You can implement file-like objects by writing Python classes that supply the methods you need. If all you want is for data to reside in memory, rather than on a file as seen by the operating system, use modules StringIO or cStringIO. The two modules are almost identical: each supplies a factory that is callable to create in-memory file-like objects. The difference between them is that objects created by module StringIO are instances of class StringIO.StringIO. You may inherit from this class to create your own customized file-like objects, overriding the methods that you need to specialize, and you can perform both input and output on objects of this class. Objects created by module cStringIO, on the other hand, are instances of either of two special-purpose types (one just for input, the other just for output), not of a class. Performance is better when you can use cStringIO, but inheritance is not supported, and neither is doing both input and output on the same object. Furthermore, cStringIO does not support Unicode.

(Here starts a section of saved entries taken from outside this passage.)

(* ===== verification/Scores.v ===== *)
(** * The sums of the scores

    [NewFramework] refuses weights whose total could overflow; with the weights
    it accepts, [prioritizeNodes] adds up the weighted scores exactly. *)

From S2P Require Import Prelude Labels ApiTypes NodeInfo FwkStatus Parallelizer FeasibleSearch NodeTree SchedCache Snapshot.
From S2P Require Import SchedQueue Framework GenericScheduler.
#[local] Open Scope Z_scope.

(** The weight a plugin gets. *)
Definition effective (weight : Z) : Z := if weight =? 0 then 1 else weight.

(** The weights of a configuration: 32-bit numbers that are not negative, one
    per plugin. *)
Definition valid_weights (weights : list (string * Z)) : Prop :=
  NoDup weights.*1 ∧ ∀ name w, (name, w) ∈ weights → 0 ≤ w < 2 ^ 31.

Lemma effective_bounds w : 0 ≤ w < 2 ^ 31 → 1 ≤ effective w < 2 ^ 31.
Proof. unfold effective. destruct (Z.eqb_spec w 0); lia. Qed.

Lemma check_weights_spec weights : ∀ total m m',
  valid_weights weights → 0 ≤ total ≤ MaxTotalScore → check_weights weights total m = Some m' →
  total + zsum (λ nw, effective nw.2 * MaxNodeScore) weights ≤ MaxTotalScore ∧
  (∀ name w, (name, w) ∈ weights → m' !! name = Some (effective w)) ∧
  ∀ name, name ∉ weights.*1 → m' !! name = m !! name.
Proof.
  induction weights as [|[name w] weights IH]; intros total m m' [Hnd Hb] Ht; simpl.
  { intros [= <-]. split_and!; [lia| |done]. by intros ? ? ?%not_elem_of_nil. }
  fold (effective w). pose proof (effective_bounds w (Hb name w (list_elem_of_here _ _))) as He.
  assert (int64 (effective w * MaxNodeScore) = effective w * MaxNodeScore) as ->.
  { apply int64_id. unfold MaxNodeScore, min_int64, max_int64. lia. }
  rewrite int64_id by (unfold MaxTotalScore, min_int64, max_int64 in *; lia).
  destruct (Z.ltb_spec (MaxTotalScore - total) (effective w * MaxNodeScore)) as [|Hle]; [done|].
  rewrite int64_id by (unfold MaxTotalScore, MaxNodeScore, min_int64, max_int64 in *; lia).
  apply NoDup_cons in Hnd as [Hname Hnd]. intros Hc. apply IH in Hc as (H1 & H2 & H3).
  - split_and!; [simpl; lia| |].
    + intros n' w' [[= -> ->]|Hin]%elem_of_cons; [rewrite H3 by done; apply lookup_insert_eq|by apply H2].
    + intros n' Hn'. apply not_elem_of_cons in Hn' as [Hne Hn']. rewrite H3 by done. by apply lookup_insert_ne.
  - split; [done|]. intros n' w' Hin. apply (Hb n'). by right.
  - unfold MaxNodeScore in *. lia.
Qed.

Lemma zsum_submseteq {A} (f : A → Z) l k : (∀ x, x ∈ k → 0 ≤ f x) → l ⊆+ k → zsum f l ≤ zsum f k.
Proof.
  intros Hf [r Hp]%submseteq_Permutation. rewrite (zsum_perm _ _ _ Hp), zsum_app.
  assert (0 ≤ zsum f r); [|lia]. apply zsum_nonneg, Forall_forall. intros x Hx. apply Hf. rewrite Hp.
  apply elem_of_app. by right.
Qed.

Section Sums.
Context {Data : Type} (f : frameworkImpl Data) (weights : list (string * Z)).
Context (valid : valid_weights weights).
Context (accepted : check_weights weights 0 ∅ = Some (pluginNameToWeightMap f)).
Context (names : NoDup (sc_Name <$> scorePlugins f)).
Context (configured : ∀ pl, pl ∈ scorePlugins f → sc_Name pl ∈ weights.*1).

Definition weight_of (name : string) : Z := default 0 (pluginNameToWeightMap f !! name).

Lemma weight_spec pl : pl ∈ scorePlugins f → 1 ≤ weight_of (sc_Name pl) < 2 ^ 31.
Proof.
  intros Hpl%configured. apply list_elem_of_fmap in Hpl as ([n w] & Hn & Hin). simpl in Hn. rewrite Hn.
  apply check_weights_spec in accepted as (_ & H & _); [|done|unfold MaxTotalScore, max_int64; lia].
  unfold weight_of. rewrite (H n w Hin). simpl. apply effective_bounds. by eapply valid.
Qed.

Lemma weights_total : zsum (λ pl, weight_of (sc_Name pl) * MaxNodeScore) (scorePlugins f) ≤ MaxTotalScore.
Proof.
  pose proof accepted as Hacc. apply check_weights_spec in Hacc as (Ht & H & _); [|done|unfold MaxTotalScore, max_int64; lia].
  change (zsum ((λ n, weight_of n * MaxNodeScore) ∘ sc_Name) (scorePlugins f) ≤ MaxTotalScore). rewrite <- zsum_fmap.
  assert (zsum (λ n, weight_of n * MaxNodeScore) weights.*1 = zsum (λ nw, effective nw.2 * MaxNodeScore) weights) as Heq.
  { rewrite zsum_fmap. clear -H. induction weights as [|[n w] l IH]; [done|]. simpl. rewrite IH by (intros; apply H; by right).
    unfold compose, weight_of. simpl. by rewrite (H n w (list_elem_of_here _ _)). }
  rewrite <- Heq in Ht. etrans; [apply (zsum_submseteq _ _ weights.*1)|lia].
  - intros n Hn. apply list_elem_of_fmap in Hn as ([n' w] & -> & Hin). unfold weight_of. simpl. rewrite (H n' w Hin). simpl.
    pose proof (effective_bounds w (proj2 valid n' w Hin)). unfold MaxNodeScore. lia.
  - apply NoDup_submseteq; [done|]. intros n Hn. apply list_elem_of_fmap in Hn as (pl & -> & Hpl). by apply configured.
Qed.

(** The score a plugin gives to node number [i]: what its [Score] returns for
    the nodes, normalized if the plugin does so. *)
Definition plugin_scores (pl : ScorePlugin Data) (state : gmap string Data) (pod : Pod) (nodes : list Node) : list NodeScore :=
  let scores := (λ nd, mkScore (node_Name nd) (sc_Score pl state pod (node_Name nd)).1) <$> nodes in
  match sc_Normalize pl with
  | None => scores
  | Some NormalizeScore => (NormalizeScore state pod scores).1
  end.

Definition plugin_score (pl : ScorePlugin Data) (state : gmap string Data) (pod : Pod) (nodes : list Node) (i : nat) : Z :=
  default 0 (Score <$> plugin_scores pl state pod nodes !! i).

Lemma score_nodes_spec pl state pod nodes l l' :
  score_nodes pl state pod nodes = Some l → normalize pl state pod l = Some l' → l' = plugin_scores pl state pod nodes.
Proof.
  intros Hs Hn. assert (l = (λ nd, mkScore (node_Name nd) (sc_Score pl state pod (node_Name nd)).1) <$> nodes) as ->.
  { clear Hn. apply mapM_Some in Hs. induction Hs as [|nd ns nodes l Hnd _ IH]; [done|].
    rewrite IH, fmap_cons. f_equal. simpl in Hnd. destruct (sc_Score _ _ _ _) as [x st]. destruct (IsSuccess st); [|done].
    by injection Hnd as <-. }
  unfold normalize in Hn. unfold plugin_scores. destruct (sc_Normalize pl) as [N|]; [|congruence].
  destruct (N state pod _) as [l1 st]. destruct (IsSuccess st); [|done]. by injection Hn as <-.
Qed.

Lemma apply_weight_spec w scores l i :
  0 ≤ w < 2 ^ 31 → apply_weight w scores = Some l →
  let x := default 0 (Score <$> scores !! i) in
  MinNodeScore ≤ x ≤ MaxNodeScore ∧ default 0 (Score <$> l !! i) = w * x.
Proof.
  intros Hw Hm. apply mapM_Some in Hm. destruct (scores !! i) as [ns0|] eqn:Hi.
  - destruct (Forall2_lookup_l _ _ _ _ _ Hm Hi) as (ns & Hns & Hs). rewrite Hns. simpl.
    destruct (Z.ltb_spec MaxNodeScore (Score ns0)), (Z.ltb_spec (Score ns0) MinNodeScore); try done.
    injection Hs as <-. split; [lia|]. simpl.
    unfold MaxNodeScore, MinNodeScore in *. rewrite (int64_id w), int64_id; unfold min_int64, max_int64; [ring|nia|lia].
  - apply lookup_ge_None in Hi. rewrite (Forall2_length _ _ _ Hm) in Hi. rewrite (lookup_ge_None_2 l i Hi).
    unfold MinNodeScore, MaxNodeScore. simpl. lia.
Qed.

(** The entry of a plugin: its score for a node, times its weight. *)
Definition weighted state pod nodes i (pl : ScorePlugin Data) (entry : string * list NodeScore) : Prop :=
  MinNodeScore ≤ plugin_score pl state pod nodes i ≤ MaxNodeScore ∧
  default 0 (Score <$> entry.2 !! i) = weight_of (sc_Name pl) * plugin_score pl state pod nodes i.

Lemma RunScorePlugins_weighted state pod nodes i m :
  RunScorePlugins f state pod nodes = Some m → Forall2 (weighted state pod nodes i) (scorePlugins f) m.
Proof.
  unfold RunScorePlugins. destruct (mapM _ (scorePlugins f)) as [scored|] eqn:H1; [|done]. cbn [mbind option_bind].
  destruct (mapM _ scored) as [normalized|] eqn:H2; [|done]. cbn [mbind option_bind]. intros H3.
  apply mapM_Some in H1, H2, H3.
  apply Forall2_same_length_lookup_2.
  { rewrite (Forall2_length _ _ _ H1), (Forall2_length _ _ _ H2). by eapply Forall2_length. }
  intros j pl entry Hpl He. destruct (Forall2_lookup_r _ _ _ _ _ H3 He) as ([pl2 l2] & Hl2 & Hw).
  destruct (Forall2_lookup_r _ _ _ _ _ H2 Hl2) as ([pl1 l1] & Hl1 & Hn).
  pose proof (Forall2_lookup_lr _ _ _ _ _ _ H1 Hpl Hl1) as Hs. simpl in Hs, Hn.
  destruct (score_nodes _ _ _ _) as [l|] eqn:Hscore; [|done]. simpl in Hs. injection Hs as <- <-.
  destruct (normalize _ _ _ _) as [l'|] eqn:Hnorm; [|done]. simpl in Hn. injection Hn as <- <-.
  fold (weight_of (sc_Name pl)) in Hw. destruct (apply_weight _ _) as [lw|] eqn:Ha; [|done]. injection Hw as <-.
  rewrite (score_nodes_spec _ _ _ _ _ _ Hscore Hnorm) in Ha.
  assert (pl ∈ scorePlugins f) as Hin by by eapply list_elem_of_lookup_2. pose proof (weight_spec pl Hin).
  apply (apply_weight_spec _ _ _ i) in Ha; [done|lia].
Qed.

(** One node: the exact sum, which stays below the bound. *)
Lemma sum_exact state pod nodes i plugins m acc :
  Forall2 (weighted state pod nodes i) plugins m → (∀ pl, pl ∈ plugins → pl ∈ scorePlugins f) → 0 ≤ acc →
  acc + zsum (λ pl, weight_of (sc_Name pl) * MaxNodeScore) plugins ≤ MaxTotalScore →
  let total := acc + zsum (λ pl, weight_of (sc_Name pl) * plugin_score pl state pod nodes i) plugins in
  foldl (λ acc '(_, scores), match scores !! i with Some ns => int64 (acc + Score ns) | None => acc end) acc m = total ∧
  acc ≤ total ≤ MaxTotalScore.
Proof.
  intros Hf. revert acc. induction Hf as [|pl [n l] plugins m [Hx Hw] Hf IH]; intros acc Hin H0 Hmax; simpl in *; [lia|].
  pose proof (weight_spec pl (Hin pl (list_elem_of_here _ _))) as Hwb. set (x := plugin_score pl state pod nodes i) in *.
  assert (0 ≤ zsum (λ pl, weight_of (sc_Name pl) * MaxNodeScore) plugins) as Hnn.
  { apply zsum_nonneg, Forall_forall. intros pl' Hpl'. pose proof (weight_spec pl' (Hin pl' ltac:(by right))).
    unfold MaxNodeScore. lia. }
  assert (match l !! i with Some ns => int64 (acc + Score ns) | None => acc end = acc + weight_of (sc_Name pl) * x) as ->.
  { destruct (l !! i) as [ns|]; simpl in Hw; [rewrite Hw|lia].
    apply int64_id. unfold MinNodeScore, MaxNodeScore, MaxTotalScore, min_int64, max_int64 in *. nia. }
  destruct (IH (acc + weight_of (sc_Name pl) * x)) as [Heq Hb].
  - intros pl' Hpl'. apply Hin. by right.
  - unfold MinNodeScore in Hx. nia.
  - unfold MinNodeScore, MaxNodeScore in *. nia.
  - rewrite Heq. unfold MinNodeScore in Hx. split; [lia|nia].
Qed.
End Sums.


(** ** A witness *)

Section Sample.
Local Open Scope string_scope.

(** Two plugins: one gives every node 100, the other 40. *)
Definition score_framework : frameworkImpl unit :=
  mkFramework [] [] [] []
    [mkScorePlugin "most" (λ _ _ _, (100, None)) None; mkScorePlugin "some" (λ _ _ _, (40, None)) None]
    [] [] [] [] (<["some" := 1]> (<["most" := 3]> ∅)) false.

Definition score_pod : Pod := mkPod "p" "ns" "u" "1" ∅ [] [] None "" None None "" "" ∅ [] ∅ [] [] None [] None None [] "" None [].

End Sample.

Each module supplies a factory function StringIO that returns a file-like object fl.

StringIO

StringIO([s])

Creates and returns an in-memory file-like object fl, with all the methods and attributes of a built-in file object. The data contents of fl are initialized to be a copy of argument s, which must be a plain string for the StringIO factory function in cStringIO, though it can be a plain or Unicode string for the function in StringIO. When s is present, cStringIO.StringIO produces an object suitable for reading from; when s is not present, cStringIO.StringIO produces an object suitable for writing to.

Besides all methods and attributes of built-in file objects (as covered in "Attributes and Methods of File Objects" on page 218), fl supplies one supplementary method, getvalue.

getvalue

fl. getvalue( )

Returns the current data contents of fl as a string. You cannot call fl.getvalue after you call fl.close: close frees the buffer that fl internally keeps, and getvalue needs to access the buffer to yield its result.